Directions :: From the records below, determine the number of lines containing "short". Output that number alone.

..............................

(* ===== verification/TaggedTheorems.v ===== *)
(** * What the member readers read

    A reader reads a member from exactly the octets its encoder writes, wherever they stand, and the laws compose: the members of a
    production one after the other, a frame around them, an optional member that is there or not. *)

From Stdlib Require Import String.
From S2P Require Import Prelude Sink WireError Tags Values ValuesTheorems Utf8 Primitives PrimitivesTheorems Tagged.
Open Scope Z_scope.

(** ** Reading *)

(** Data a decoder is given: octets, no longer than a slice can be. *)
Definition input (data : bytes) : Prop := wf_bytes data /\ Z.of_nat (length data) <= ISIZE_MAX.
(** The decoder reads [a] from the octets [l], wherever they stand in the data, and leaves off right after them. *)
Definition reads {A} (decode : bytes -> nat -> Result (A * nat) Error) (l : bytes) (a : A) : Prop :=
  forall data offset, input data -> starts data offset l -> decode data offset = Ok (a, (offset + length l)%nat).

(** A context tag's header. *)
Definition ctx_tag (number len : Z) : Tag :=
  {| tag_number := number; tag_class := ContextTag; tag_length := len; is_opening := false; is_closing := false |}.
(** Contents under a context tag, and members framed in one. *)
Definition ctx (number : Z) (contents : bytes) : bytes := tag_header number ContextTag (Z.of_nat (length contents)) ++ contents.
Definition frame (number : Z) (body : bytes) : bytes := marker_octets number 14 ++ body ++ marker_octets number 15.
Definition tag_ok (number : Z) : Prop := 0 <= number <= 254.
Definition short (l : bytes) : Prop := Z.of_nat (length l) <= MAX_TAG_LENGTH.

Lemma is_context_ctx number len : is_context (ctx_tag number len) number = true.
Proof. unfold is_context. cbn. by rewrite Z.eqb_refl. Qed.
Lemma is_context_other number len other : number <> other -> is_context (ctx_tag number len) other = false.
Proof. intros Hne. unfold is_context. cbn. by replace (number =? other) with false by lia. Qed.
Section At.
Context (data : bytes) (Hin : input data).

Lemma fits_add (a b : nat) : (a + b <= length data)%nat -> usize_sat_add a b = (a + b)%nat.
Proof. destruct Hin. intros Hb. apply usize_sat_add_small. unfold USIZE_MAX, U64_MAX, ISIZE_MAX in *. lia. Qed.
Lemma starts_end pos l rest : starts data pos (l ++ rest) -> l <> [] -> (pos + length l <= length data)%nat.
Proof. intros [Hs _]%starts_app Hl. by apply starts_bound. Qed.
Lemma header_tag offset number class len rest : tag_ok number -> 0 <= len <= MAX_TAG_LENGTH -> starts data offset (tag_header number class len ++ rest) ->
  let t := {| tag_number := number; tag_class := class; tag_length := len; is_opening := false; is_closing := false |} in
  decode_tag data offset = Ok (t, (offset + length (tag_header number class len))%nat) /\ starts data (offset + length (tag_header number class len)) rest /\
  (offset + length (tag_header number class len) <= length data)%nat.
Proof.
  intros Hn Hl Hs t. pose proof (starts_end _ _ _ Hs) as Hb. apply starts_app in Hs as [Hh Hr]. split; [|split; [done|]].
  - apply (decode_tag_header data offset t); [|done]. unfold wf_tag. cbn. split_and!; try done; unfold tag_ok in Hn; lia.
  - apply Hb. rewrite tag_header_fields. done.
Qed.
Lemma opening_tag offset number rest : tag_ok number -> starts data offset (marker_octets number 14 ++ rest) ->
  decode_tag data offset = Ok (opens number, (offset + length (marker_octets number 14))%nat) /\ starts data (offset + length (marker_octets number 14)) rest.
Proof. intros Hn [Hh Hr]%starts_app. split; [|done]. by apply (decode_tag_header data offset (opens number) (opens_wf number Hn)). Qed.
Lemma closing_tag offset number rest : tag_ok number -> starts data offset (marker_octets number 15 ++ rest) ->
  decode_tag data offset = Ok (closes number, (offset + length (marker_octets number 15))%nat) /\ starts data (offset + length (marker_octets number 15)) rest.
Proof. intros Hn [Hh Hr]%starts_app. split; [|done]. by apply (decode_tag_header data offset (closes number) (closes_wf number Hn)). Qed.
Lemma expect_opening_reads offset number what rest : tag_ok number -> starts data offset (marker_octets number 14 ++ rest) ->
  expect_opening data offset number what = Ok (offset + length (marker_octets number 14))%nat /\ starts data (offset + length (marker_octets number 14)) rest.
Proof.
  intros Hn Hs. destruct (opening_tag _ _ _ Hn Hs) as [Ht Hr]. split; [|done]. unfold expect_opening. rewrite Ht. cbn [rbind]. unfold is_opening_tag. cbn. by rewrite Z.eqb_refl.
Qed.
Lemma expect_closing_reads offset number what rest : tag_ok number -> starts data offset (marker_octets number 15 ++ rest) ->
  expect_closing data offset number what = Ok (offset + length (marker_octets number 15))%nat.
Proof.
  intros Hn Hs. destruct (closing_tag _ _ _ Hn Hs) as [Ht _]. unfold expect_closing. rewrite Ht. cbn [rbind]. unfold is_closing_tag. cbn. by rewrite Z.eqb_refl.
Qed.
Lemma member_contents_reads start l : starts data start l -> (start <= length data)%nat -> member_contents data start (Z.of_nat (length l)) = Ok (l, (start + length l)%nat).
Proof.
  intros Hs Hb. assert (start + length l <= length data)%nat by (destruct l; [cbn; lia|by apply starts_bound]).
  unfold member_contents. rewrite Nat2Z.id, fits_add by done. cbv zeta. rewrite decide_False by lia. by rewrite (starts_slice data start l Hs) by lia.
Qed.
Lemma ctx_header_reads offset number l misplaced what : tag_ok number -> short l -> starts data offset (ctx number l) ->
  ctx_header data offset number misplaced what = Ok (ctx_tag number (Z.of_nat (length l)), (offset + length (ctx number l) - length l)%nat) /\
  member_contents data (offset + length (ctx number l) - length l) (Z.of_nat (length l)) = Ok (l, (offset + length (ctx number l))%nat).
Proof.
  unfold short. intros Hn Hl Hs. destruct (header_tag offset number ContextTag (Z.of_nat (length l)) l Hn ltac:(lia) Hs) as (Ht & Hr & Hb).
  assert (offset + length (ctx number l) - length l = offset + length (tag_header number ContextTag (Z.of_nat (length l))))%nat as -> by (unfold ctx; rewrite length_app; lia).
  split.
  - unfold ctx_header. rewrite Ht. cbn [rbind]. fold (ctx_tag number (Z.of_nat (length l))). by rewrite is_context_ctx.
  - rewrite member_contents_reads by done. unfold ctx. rewrite length_app. do 2 f_equal. lia.
Qed.
Lemma app_header_reads offset number l what : tag_ok number -> number <> TAG_BOOLEAN -> short l -> starts data offset (tagged number l) ->
  app_header data offset number what = Ok (app_tag number (Z.of_nat (length l)), (offset + length (tagged number l) - length l)%nat) /\
  member_contents data (offset + length (tagged number l) - length l) (Z.of_nat (length l)) = Ok (l, (offset + length (tagged number l))%nat).
Proof.
  unfold short. intros Hn Hnb Hl Hs. destruct (header_tag offset number ApplicationTag (Z.of_nat (length l)) l Hn ltac:(lia) Hs) as (Ht & Hr & Hb).
  assert (offset + length (tagged number l) - length l = offset + length (tag_header number ApplicationTag (Z.of_nat (length l))))%nat as -> by (unfold tagged; rewrite length_app; lia).
  split.
  - unfold app_header. replace (number =? TAG_BOOLEAN) with false by lia. rewrite Ht. cbn [rbind tag_class tag_number]. rewrite bool_decide_eq_true_2, Z.eqb_refl by done. done.
  - rewrite member_contents_reads by done. unfold tagged. rewrite length_app. do 2 f_equal. lia.
Qed.
End At.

..............................

Answer to this problem :: 5